He was a good Daddy to me – and to my siblings. Despite what my sister Janet may claim about me being the “favorite child,” the truth is that, while as the firstborn “rank doth have its privileges,” they too were treated well (and I note for the record that I WAS outnumbered 2-1)! Dad worked hard to provide his kids with numerous advantages – working overtime to pay for field trips, summer camps and study abroad as far away as Israel; paying private college tuitions because he wished his children to have a spiritual dimension to our education which was not available in less expensive state universities; and providing musical instruments including piano, organ, and various stringed instruments so that our lives could be enriched through the magic of music. In the file of digital photos you will find a picture of John and me standing in front of the shop of William Moening & Sons in Philadelphia – makers and importers of fine, classical musical instruments, which Dad bought for us. I played one of those expensive instruments for several years, and John then took over and performed on it in international competitions as a member of Bruce B. Fowler’s outstanding orchestras in Chicago and elsewhere.

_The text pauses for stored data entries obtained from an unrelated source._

(* ===== verification/Tracks.v ===== *)
(** * Choosing and naming tracks ([apps/dvdrip/src/tracks.rs])

    [select_subs] keeps one subtitle track per language and kind; [propedit_args] builds the
    mkvpropedit arguments that name the tracks of an encode and set their flags. Both read
    HandBrake's and mkvmerge's JSON. *)

From Stdlib Require Import Ascii.
From stdpp Require Import options.
From S2P Require Import Prelude F64 Json Text.

Definition truthy (v : Value) : bool := match v with Null | Bool false => false | _ => true end.
Definition array_or_empty (v : Value) : list Value := default [] (as_array v).

(** ** [select_subs] *)

Definition key (s : Value) : list Value :=
  let a := s.["Attributes"] in
  [s.["LanguageCode"]; s.["SourceName"]; a.["Commentary"]; a.["ClosedCaption"]; a.["Forced"]; a.["Large"]; a.["Children"]].
Fixpoint keys_eqb (k l : list Value) : bool :=
  match k, l with
  | [], [] => true
  | v :: k, w :: l => value_eqb v w && keys_eqb k l
  | _, _ => false
  end.
Definition key_eqb (s t : Value) : bool := keys_eqb (key s) (key t).
Definition variant (s : Value) : N :=
  let a := s.["Attributes"] in
  if truthy a.["Wide"] then 0
  else if negb (truthy a.["Letterbox"] || truthy a.["PanScan"] || truthy a.["4By3"]) then 1
  else if truthy a.["Letterbox"] then 2 else 3.

Definition is_wide (s : Value) : bool := truthy s.["Attributes"].["Wide"].

Notation Group := (list Value * list Value)%type.
(** The members of a group, in order; a new group goes last. *)
Fixpoint add_to (groups : list Group) (s : Value) : list Group :=
  match groups with
  | [] => [(key s, [s])]
  | (g, members) :: groups =>
      if keys_eqb g (key s) then (g, members ++ [s]) :: groups else (g, members) :: add_to groups s
  end.
(** [min_by_key]: the first of the least. *)
Fixpoint min_by_key (f : Value → N) (l : list Value) : option Value :=
  match l with
  | [] => None
  | s :: l => match min_by_key f l with Some t => Some (if (f s <=? f t)%N then s else t) | None => Some s end
  end.
Definition track_number (s : Value) : Z := default 0%Z (value_as_i64 s.["TrackNumber"]).
Definition track_leb (s t : Value) : bool := (track_number s <=? track_number t)%Z.
Definition select_subs (hb_title : Value) : list Value :=
  let groups := fold_left add_to (array_or_empty hb_title.["SubtitleList"]) [] in
  stable_sort track_leb (omap (λ g, min_by_key variant g.2) groups).

(** ** [propedit_args] *)

Section propedit.
Context `{SerdeJson}.

Definition layout (channels : Value) : string :=
  let n := to_string channels in
  if bool_decide (n = "1") then "Mono" else if bool_decide (n = "2") then "Stereo"
  else if bool_decide (n = "6") then "5.1" else if bool_decide (n = "8") then "7.1" else n +:+ "ch".
Definition flag (b : bool) : string := if b then "1" else "0".
Definition lang_stop (c : ascii) : bool := bool_decide (c ∈ [" "; ","; "("; "["]%char).
Definition lang (language : Value) : string :=
  str (fst (span (λ c, negb (lang_stop c)) (chars (default "" (as_str language))))).

Definition is_comm (d : Value) : bool := truthy d.["Attributes"].["Commentary"] || truthy d.["Attributes"].["AltCommentary"].
Definition is_ad (d : Value) : bool := truthy d.["Attributes"].["VisuallyImpaired"].
(** [position] *)
Fixpoint position {A} (p : A → bool) (l : list A) : option nat :=
  match l with [] => None | a :: l => if p a then Some 0 else S <$> position p l end.
Definition default_audio (al : list Value) : nat := default 0 (position (λ d, negb (is_comm d || is_ad d)) al).
Definition audio_args (dflt : nat) (i : nat) (d : Value) : list string :=
  let comm := is_comm d in
  let ad := is_ad d in
  let prefix := if comm then "Commentary - " else if ad then "Audio Description - " else "" in
  let surround := if contains "Dolby Surround" (default "" (as_str d.["Description"])) then " (Dolby Surround)" else "" in
  ["--edit"; "track:a" +:+ pretty (i + 1); "--set"; "name=" +:+ prefix +:+ layout d.["ChannelCount"] +:+ surround;
   "--set"; "flag-default=" +:+ flag (i =? dflt)%nat; "--set"; "flag-commentary=" +:+ flag comm;
   "--set"; "flag-visual-impaired=" +:+ flag ad].
Definition sub_kind (a : Value) : string :=
  if truthy a.["Commentary"] then " (Commentary)" else if truthy a.["ClosedCaption"] then " (CC)"
  else if truthy a.["Forced"] then " (Forced)" else if truthy a.["Large"] then " (Large)"
  else if truthy a.["Children"] then " (Children)" else "".
Definition sub_args (k : nat) (s : Value) : list string :=
  let a := s.["Attributes"] in
  ["--edit"; "track:s" +:+ pretty (k + 1); "--set"; "name=" +:+ lang s.["Language"] +:+ sub_kind a;
   "--set"; "flag-default=0"; "--set"; "flag-commentary=" +:+ flag (truthy a.["Commentary"]);
   "--set"; "flag-hearing-impaired=" +:+ flag (truthy a.["ClosedCaption"]); "--set"; "flag-forced=" +:+ flag (truthy a.["Forced"])].
Definition of_type (ty : string) (tracks : list Value) : nat := length (List.filter (λ t, value_is_str t.["type"] ty) tracks).
Definition propedit_args (mkvmerge hb_title : Value) (subs : list Value) (title : string) : list string :=
  let tracks := array_or_empty mkvmerge.["tracks"] in
  let al := array_or_empty hb_title.["AudioList"] in
  ["--edit"; "info"; "--set"; "title=" +:+ title] ++
  (if (of_type "audio" tracks =? length al)%nat then concat (imap (audio_args (default_audio al)) al) else []) ++
  (if (of_type "subtitles" tracks =? length subs)%nat then concat (imap sub_args subs) else []).
End propedit.

(** ** Examples, from the tests *)

Definition sub (n : N) (lang : string) (attrs : list string) : Value :=
  Object [("TrackNumber", Number (PosInt n)); ("LanguageCode", Str lang); ("Language", Str (lang +:+ " (Wide Screen) [VOBSUB]"));
          ("SourceName", Str "VOBSUB"); ("Attributes", Object ((λ a, (a, Bool true)) <$> attrs))].
Example keeps_widescreen_variants :
  track_number <$> select_subs (Object [("SubtitleList", Array
    [sub 1 "eng" ["Letterbox"]; sub 2 "eng" ["Wide"]; sub 3 "eng" ["Commentary"; "Letterbox"]; sub 4 "fra" []; sub 5 "fra" ["PanScan"]])])
  = [2; 3; 4]%Z.
Proof. vm_compute. done. Qed.
Example names_languages : lang (Str "English Director's Commentary (Wide Screen) [VOBSUB]") = "English" ∧ lang Null = "".
Proof. vm_compute. done. Qed.

(** ** Equality of values is an equivalence on the values JSON has *)

(** The two zeros are equal. *)
Definition norm_f64 (x : f64) : f64 := match x with S754_zero _ => S754_zero false | _ => x end.
Definition norm_number (n : number) : number := match n with Float x => Float (norm_f64 x) | _ => n end.
Fixpoint norm (v : Value) : Value :=
  match v with
  | Number n => Number (norm_number n)
  | Array l => Array (map norm l)
  | Object m => Object (map (λ kv, (kv.1, norm kv.2)) m)
  | _ => v
  end.
Lemma f64_eqb_norm x y : f64_finite x = true → f64_finite y = true → (f64_eqb x y = true ↔ norm_f64 x = norm_f64 y).
Proof.
  unfold f64_eqb, SFeqb, SFcompare.
  destruct x as [[]|[]| |[] mx ex], y as [[]|[]| |[] my ey]; cbn; try done;
    rewrite ?(pos_compare_cont_eq mx my); intros _ _;
    destruct (Z.compare_spec ex ey); destruct (Pos.compare_spec mx my); cbn; subst; split; intros; simplify_eq; try done; lia.
Qed.
Lemma value_eqb_norm v w : json_wf v = true → json_wf w = true → (value_eqb v w = true ↔ norm v = norm w).
Proof.
  revert w. induction v as [|b|n|s|l IH|m IH] using Value_ind'; intros w Hv Hw; destruct w as [|b'|n'|s'|l'|m']; try done.
  - cbn. rewrite Bool.eqb_true_iff. split; congruence.
  - destruct n, n'; cbn in *; try done; rewrite ?N.eqb_eq, ?Z.eqb_eq; try (split; congruence).
    rewrite f64_eqb_norm by done. split; [by intros ->|congruence].
  - cbn. rewrite String.eqb_eq. split; congruence.
  - cbn in Hv, Hw |- *. assert (∀ k k' : list Value, Array k = Array k' ↔ k = k') as -> by (split; congruence).
    revert l' Hw. induction IH as [|v l IHv IH IHl]; intros [|w l'] Hw; try done. cbn in *.
    apply andb_true_iff in Hv as [Hv Hl], Hw as [Hw Hl']. rewrite andb_true_iff, IHv, (IHl Hl l' Hl') by done.
    split; [by intros [-> ->]|intros [=]; done].
  - cbn in Hv, Hw |- *. assert (∀ k k', Object k = Object k' ↔ k = k') as -> by (split; congruence).
    revert m' Hw. induction IH as [|[k v] m IHv IH IHm]; intros [|[k' w] m'] Hw; try done. cbn in *.
    apply andb_true_iff in Hv as [Hv Hm], Hw as [Hw Hm'].
    rewrite !andb_true_iff, String.eqb_eq, IHv, (IHm Hm m' Hm') by done.
    split; [by intros [[-> ->] ->]|intros [=]; done].
Qed.

Definition all_wf (l : list Value) : Prop := Forall (λ v, json_wf v = true) l.
Lemma index_wf k v : json_wf v = true → json_wf v.[k] = true.
Proof.
  destruct v as [| | | | |m]; try done. cbn. induction m as [|[k' w] m IH]; [done|]. cbn.
  intros [Hw Hm]%andb_true_iff. case_decide; [done|by apply IH].
Qed.
Lemma key_wf s : json_wf s = true → all_wf (key s).
Proof. intros Hs. unfold key, all_wf. repeat constructor; by repeat apply index_wf. Qed.
Lemma keys_eqb_norm k l : all_wf k → all_wf l → (keys_eqb k l = true ↔ norm <$> k = norm <$> l).
Proof.
  intros Hk. revert l. induction Hk as [|v k Hv Hk IH]; intros [|w l]; inversion 1; subst; cbn; try done.
  rewrite andb_true_iff, value_eqb_norm, IH by done. split; [by intros [-> ->]|intros [=]; done].
Qed.

(** A sort of track: its key, up to the sign of zero. *)
Definition sort_of (s : Value) : list Value := norm <$> key s.
Definition gkey (g : Group) : list Value := norm <$> g.1.
Definition group_ok (g : Group) : Prop := g.2 ≠ [] ∧ all_wf g.1 ∧ Forall (λ m, sort_of m = gkey g) g.2.

Lemma add_to_ok groups s : json_wf s = true → Forall group_ok groups → NoDup (gkey <$> groups) →
  Forall group_ok (add_to groups s) ∧ NoDup (gkey <$> add_to groups s) ∧
  concat (snd <$> add_to groups s) ≡ₚ s :: concat (snd <$> groups) ∧
  (∀ k, k ∈ gkey <$> add_to groups s ↔ k = sort_of s ∨ k ∈ gkey <$> groups).
Proof.
  intros Hs. pose proof (key_wf s Hs) as Hk. induction 1 as [|[g ms] groups Hg HF IH]; cbn -[fmap list_fmap]; intros ND.
  - split_and!; [|by apply NoDup_singleton|done|].
    { constructor; [|constructor]. split_and!; [done|exact Hk|by repeat constructor]. }
    intros k. cbn. rewrite list_elem_of_singleton, elem_of_nil. tauto.
  - destruct Hg as (Hne & Hgw & Hms). cbn [fst snd] in *. rewrite fmap_cons in ND. apply NoDup_cons in ND as [Hnew ND].
    destruct (keys_eqb g (key s)) eqn:E.
    + apply keys_eqb_norm in E; [|done..]. split_and!.
      * constructor; [|done]. split_and!; [by destruct ms|done|]. cbn. apply Forall_app. split; [done|]. by repeat constructor.
      * rewrite fmap_cons. by constructor.
      * change ((ms ++ [s]) ++ concat (snd <$> groups) ≡ₚ s :: ms ++ concat (snd <$> groups)).
        rewrite <- app_assoc. symmetry. apply Permutation_middle.
      * intros k. rewrite !fmap_cons, !elem_of_cons. change (gkey (g, ms ++ [s])) with (norm <$> g). unfold gkey at 2. cbn [fst]. rewrite E.
        fold (sort_of s). tauto.
    + destruct (IH ND) as (I1 & I2 & I3 & I4). split_and!.
      * constructor; [|done]. done.
      * rewrite fmap_cons. constructor; [|done]. rewrite I4. intros [Eg|?]; [|done].
        assert (keys_eqb g (key s) = true) as E2 by (by apply keys_eqb_norm). congruence.
      * rewrite !fmap_cons. cbn. rewrite I3. by rewrite Permutation_middle.
      * intros k. rewrite !fmap_cons, !elem_of_cons, I4. tauto.
Qed.
Lemma groups_ok l groups : all_wf l → Forall group_ok groups → NoDup (gkey <$> groups) →
  let gs := fold_left add_to l groups in
  Forall group_ok gs ∧ NoDup (gkey <$> gs) ∧ concat (snd <$> gs) ≡ₚ l ++ concat (snd <$> groups).
Proof.
  intros Hl. revert groups. induction Hl as [|s l Hs Hl IH]; intros groups HF ND; cbn; [done|].
  destruct (add_to_ok groups s Hs HF ND) as (I1 & I2 & I3 & _). destruct (IH _ I1 I2) as (J1 & J2 & J3).
  split_and!; [done|done|]. by rewrite J3, I3, Permutation_middle.
Qed.
Lemma min_by_key_spec f l s : min_by_key f l = Some s → s ∈ l ∧ ∀ t, t ∈ l → (f s ≤ f t)%N.
Proof.
  revert s. induction l as [|t l IH]; intros s; cbn; [done|]. destruct (min_by_key f l) as [u|] eqn:E.
  - destruct (IH u eq_refl) as [Hu Hmin]. intros [= <-]. destruct (N.leb_spec (f t) (f u)).
    + split; [left|]. intros v [->|Hv]%elem_of_cons; [done|]. specialize (Hmin v Hv). lia.
    + split; [by right|]. intros v [->|Hv]%elem_of_cons; [lia|auto].
  - intros [= <-]. destruct l; [|cbn in E; by destruct (min_by_key f l)]. split; [left|].
    by intros v ->%list_elem_of_singleton.
Qed.
Lemma min_by_key_some f l : l ≠ [] → is_Some (min_by_key f l).
Proof. destruct l; [done|]. cbn. by destruct (min_by_key f l). Qed.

Dad was not naturally musically gifted, but when the opportunity arose to learn how to serve the Lord’s people by leading a congregation in hymn worship, he devoted countless hours to learning and mastering the skill sets necessary to properly sound the pitch of a hymn and then direct it – LEAD! – with the correct beat pattern, thus uniting a congregation in melodious harmony. Under the instruction of several Christians who were also graduates of the renowned Indiana University School of Music, Dad became, in the words of one Christian who sang under his direction, “a great song leader.” While I too have learned about music from similarly-gifted music teachers, much of what I know about leading a congregation in song I learned first from James H. Wolfgang.

Dad inherited from his father, James O. Wolfgang, a love of intricate and interrelated machinery of many kinds, from the small-but-complex single-lens reflex camera he used often and cared for lovingly, to the huge multi-color web presses at the Indianapolis Star – huge machines which drank ink by the barrel and were fed forests of pulp so that Hoosiers could “read all about it” –which Dad took his son to observe and instruct in the chemistry of proper ink-and-water balance and other matters. In childhood I became fascinated with the marriage of man and machine, watching James H. Wolfgang, master of his craft, operate the one-man letter-press which resided in the basement of our house on Eustis Drive – each page carefully (and dangerously) hand-fed between speedy revolutions of cast-iron heavy metal. A careless person could easily mangle a hand – but Dad was not careless. While I never came close to mastering type-setting from a California job case, it was fascinating and challenging to try to learn it under his expert tutelage.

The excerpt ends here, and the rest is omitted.